After the 2001 terrorist attacks, the FBI expanded its joint terrorism task forces that include bureau agents, local and state law enforcement officers and the military to more than 100. "We are developing a similar model to fight cybercrime to build our capabilities as well as those of state and local law enforcement," Mueller said.
But, Mueller said, proven law enforcement methods will be employed to catch cybercriminals. "We must rely on the traditional capabilities of the FBI: sources and wires," he said. "We must cultivate the sources necessary to infiltrate criminal online networks, to collect the intelligences, to prevent the next attack and to topple the network from inside."

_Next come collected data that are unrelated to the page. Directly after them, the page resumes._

(* ===== verification/RecordAead.v ===== *)
(** * AEAD records: what the record layer must produce

    The nonces and the associated data of AEAD records as the RFCs define them
    (5288, 7905, 8446), the documented behaviour of the AEAD functions of
    libcrypto, and the exact results of the steps of tls/s2n_record_write.c and
    tls/s2n_record_read_aead.c that compute nonces, associated data, sequence
    numbers and ciphertexts. *)
From S2P Require Import Prelude Errors CMem Platform Safety Blob Alloc Stuffer NetworkOrder HandshakeTables Connection Sequence.
From S2P Require Import Libcrypto Hash Hmac HmacTheorems Hkdf Ciphers CipherSuites RecordState RecordRead RecordWrite.
Open Scope Z_scope.

Module RecordAead.

#[local] Arguments be_bytes : simpl never.

(** ** The specification *)

(** How the nonce of a record is made: GCM in TLS1.2 puts a part of it into the
    record, the others combine the sequence number with the whole IV. *)
Inductive nonce_kind := PartlyExplicit | Implicit12 | Implicit13.

Section Spec.
Context `{HL : Libcrypto}.

Definition aead_algs : list (s2n_record_algorithm * nonce_kind) :=
  [(s2n_record_alg_aes128_gcm, PartlyExplicit); (s2n_record_alg_aes256_gcm, PartlyExplicit);
   (s2n_record_alg_chacha20_poly1305, Implicit12);
   (s2n_tls13_record_alg_aes128_gcm, Implicit13); (s2n_tls13_record_alg_aes256_gcm, Implicit13);
   (s2n_tls13_record_alg_chacha20_poly1305, Implicit13)].
End Spec.

Definition TAG : Z := 16.
Definition explicit_len (k : nonce_kind) : Z := match k with PartlyExplicit => 8 | _ => 0 end.
Definition fixed_len (k : nonce_kind) : Z := match k with PartlyExplicit => 4 | _ => 12 end.

(** The bytes of two lists, combined. *)
Definition xor_bytes (a b : list Z) : list Z := zip_with Z.lxor a b.

(** The nonce of record number [n]. *)
Definition nonce (k : nonce_kind) (iv : list Z) (n : Z) : list Z :=
  match k with
  | PartlyExplicit => zslice iv 0 4 ++ be_bytes 8 n
  | _ => xor_bytes ([0; 0; 0; 0] ++ be_bytes 8 n) (zslice iv 0 12)
  end.

(** The part of it that is in the record. *)
Definition explicit_nonce (k : nonce_kind) (n : Z) : list Z := match k with PartlyExplicit => be_bytes 8 n | _ => [] end.

(** What is encrypted: TLS1.3 hides the content type. *)
Definition inner (k : nonce_kind) (content_type : Z) (data : list Z) : list Z :=
  match k with Implicit13 => data ++ [content_type] | _ => data end.
Definition outer_type (k : nonce_kind) (content_type : Z) : Z :=
  match k with Implicit13 => TLS_APPLICATION_DATA | _ => content_type end.

(** The associated data for [len] bytes to encrypt. *)
Definition associated_data (k : nonce_kind) (version n content_type len : Z) : list Z :=
  match k with
  | Implicit13 => [TLS_APPLICATION_DATA; 3; 3] ++ be_bytes 2 (len + TAG)
  | _ => be_bytes 8 n ++ [content_type; version / 10; version mod 10] ++ be_bytes 2 len
  end.

(** Two records of one connection never have the same nonce. *)
Lemma zip_with_lxor_inj a b c : length a = length c -> length b = length c -> xor_bytes a c = xor_bytes b c -> a = b.
Proof.
  revert b c. induction a as [|x a IH]; intros [|y b] [|z c] Ha Hb He; simpl in *; try done.
  injection He as Hx He. f_equal; [|apply (IH b c); [lia|lia|done]].
  apply (f_equal (fun v => Z.lxor v z)) in Hx. by rewrite !Z.lxor_assoc, !Z.lxor_nilpotent, !Z.lxor_0_r in Hx.
Qed.

Lemma be_bytes_inj k n n' : 0 <= n < 2 ^ (8 * Z.of_nat k) -> 0 <= n' < 2 ^ (8 * Z.of_nat k) -> be_bytes k n = be_bytes k n' -> n = n'.
Proof.
  intros Hn Hn' He. apply (f_equal (be_value 0)) in He. rewrite !be_value_bytes, !Z.mod_small in He by done. lia.
Qed.

Lemma length_be_bytes k n : length (be_bytes k n) = k.
Proof. pose proof (zlen_be_bytes k n). unfold zlen in *. lia. Qed.

Lemma counter_length (iv : list Z) n : zlen iv = S2N_TLS_MAX_IV_LEN -> length ([0; 0; 0; 0] ++ be_bytes 8 n) = length (zslice iv 0 12).
Proof.
  intros Hiv. rewrite length_app, length_be_bytes. unfold zslice, zlen, S2N_TLS_MAX_IV_LEN in *.
  rewrite length_take, length_drop. cbn [length]. lia.
Qed.

Lemma nonce_inj k iv n n' : zlen iv = S2N_TLS_MAX_IV_LEN -> 0 <= n < 2 ^ 64 -> 0 <= n' < 2 ^ 64 -> nonce k iv n = nonce k iv n' -> n = n'.
Proof.
  intros Hiv Hn Hn' He. apply (be_bytes_inj 8); [done|done|]. destruct k; unfold nonce in He.
  1: by apply app_inv_head in He.
  all: apply zip_with_lxor_inj in He; [by apply (app_inv_head [0; 0; 0; 0])|by apply counter_length..].
Qed.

Mueller also said he sees terrorists, who employ the Internet to recruit and plan physical attacks, to begin causing digital damage as well. "To date, terrorists have not used the Internet to launch a full-scale cyberattack, but we cannot underestimate their intent," he said. "In one hacker recruiting video, a terrorist proclaims that cyber warfare will be the warfare of the future."
The FBI director echoed remarks he made at RSA Conference 2010, calling for cooperation between government and the private sector to share information on cybersecurity threats (see FBI Chief Calls for Business Cooperation). Mueller pointed out that it's often business that first identities cyberthreats and it shouldn't fear notifying the FBI when a breach occurs. He backed legislation before Congress that would encourage information sharing between government and business that would protect corporate secrets. Many businesses don't want to fess up to a breach because it could harm them with stakeholders.
Mueller also called for enactment of a national breach notification law that would supersede 47 separate state laws. A national breach notification law is seen as easing compliance by businesses that operate in multiple states.